* TASK DESCRIPTION
From the first line of the records through the line containing "left open, in the class [Library];", retype every line exactly and nothing else.
[[ RAW DATA open ]]
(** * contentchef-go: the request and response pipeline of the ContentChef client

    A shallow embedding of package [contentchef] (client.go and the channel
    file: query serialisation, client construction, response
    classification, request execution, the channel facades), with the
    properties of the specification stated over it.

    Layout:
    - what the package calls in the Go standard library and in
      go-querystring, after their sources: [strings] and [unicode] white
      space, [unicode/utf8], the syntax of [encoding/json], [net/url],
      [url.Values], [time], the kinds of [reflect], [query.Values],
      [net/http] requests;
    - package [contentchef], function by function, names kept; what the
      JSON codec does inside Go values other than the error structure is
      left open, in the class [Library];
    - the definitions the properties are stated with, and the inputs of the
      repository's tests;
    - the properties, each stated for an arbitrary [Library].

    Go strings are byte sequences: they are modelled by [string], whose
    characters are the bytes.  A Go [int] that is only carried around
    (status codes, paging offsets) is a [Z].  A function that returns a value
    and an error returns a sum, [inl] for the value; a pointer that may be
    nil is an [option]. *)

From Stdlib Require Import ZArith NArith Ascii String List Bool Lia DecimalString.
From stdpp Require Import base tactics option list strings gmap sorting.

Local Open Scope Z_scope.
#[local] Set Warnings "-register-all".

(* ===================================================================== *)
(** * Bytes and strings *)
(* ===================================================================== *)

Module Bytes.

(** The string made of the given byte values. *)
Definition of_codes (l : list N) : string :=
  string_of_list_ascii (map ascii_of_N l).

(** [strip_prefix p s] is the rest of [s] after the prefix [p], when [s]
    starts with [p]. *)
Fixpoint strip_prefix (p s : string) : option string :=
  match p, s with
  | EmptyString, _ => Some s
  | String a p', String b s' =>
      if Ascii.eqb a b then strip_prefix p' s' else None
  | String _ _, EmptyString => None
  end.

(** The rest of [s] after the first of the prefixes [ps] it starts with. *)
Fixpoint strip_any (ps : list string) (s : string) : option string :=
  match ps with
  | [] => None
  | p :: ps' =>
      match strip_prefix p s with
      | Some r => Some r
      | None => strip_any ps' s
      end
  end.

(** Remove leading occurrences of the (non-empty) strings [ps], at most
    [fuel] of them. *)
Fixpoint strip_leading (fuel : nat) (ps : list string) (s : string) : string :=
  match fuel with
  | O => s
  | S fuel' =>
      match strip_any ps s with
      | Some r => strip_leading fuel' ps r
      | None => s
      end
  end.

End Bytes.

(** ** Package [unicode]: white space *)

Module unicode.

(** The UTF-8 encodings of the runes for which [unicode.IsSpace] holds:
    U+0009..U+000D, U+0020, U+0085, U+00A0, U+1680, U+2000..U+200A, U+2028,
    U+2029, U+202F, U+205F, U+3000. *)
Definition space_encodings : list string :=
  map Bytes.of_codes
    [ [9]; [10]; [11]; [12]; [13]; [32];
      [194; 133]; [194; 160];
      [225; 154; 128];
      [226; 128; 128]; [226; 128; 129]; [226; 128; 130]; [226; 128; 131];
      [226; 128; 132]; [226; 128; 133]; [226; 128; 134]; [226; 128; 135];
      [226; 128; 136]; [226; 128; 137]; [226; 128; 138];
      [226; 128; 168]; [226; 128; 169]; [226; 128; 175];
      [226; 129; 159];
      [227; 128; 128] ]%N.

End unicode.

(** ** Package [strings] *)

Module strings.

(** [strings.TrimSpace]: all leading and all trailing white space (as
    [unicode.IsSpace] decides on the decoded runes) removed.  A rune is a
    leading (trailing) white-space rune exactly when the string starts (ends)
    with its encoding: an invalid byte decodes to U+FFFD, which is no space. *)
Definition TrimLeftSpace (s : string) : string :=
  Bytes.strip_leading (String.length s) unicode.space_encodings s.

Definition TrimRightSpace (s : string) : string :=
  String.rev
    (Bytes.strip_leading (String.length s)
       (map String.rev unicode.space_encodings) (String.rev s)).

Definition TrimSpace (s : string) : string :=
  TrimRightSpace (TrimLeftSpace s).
[[ RAW DATA closed ]]
* ANSWER BOX
(** * contentchef-go: the request and response pipeline of the ContentChef client

    A shallow embedding of package [contentchef] (client.go and the channel
    file: query serialisation, client construction, response
    classification, request execution, the channel facades), with the
    properties of the specification stated over it.

    Layout:
    - what the package calls in the Go standard library and in
      go-querystring, after their sources: [strings] and [unicode] white
      space, [unicode/utf8], the syntax of [encoding/json], [net/url],
      [url.Values], [time], the kinds of [reflect], [query.Values],
      [net/http] requests;
    - package [contentchef], function by function, names kept; what the
      JSON codec does inside Go values other than the error structure is
      left open, in the class [Library];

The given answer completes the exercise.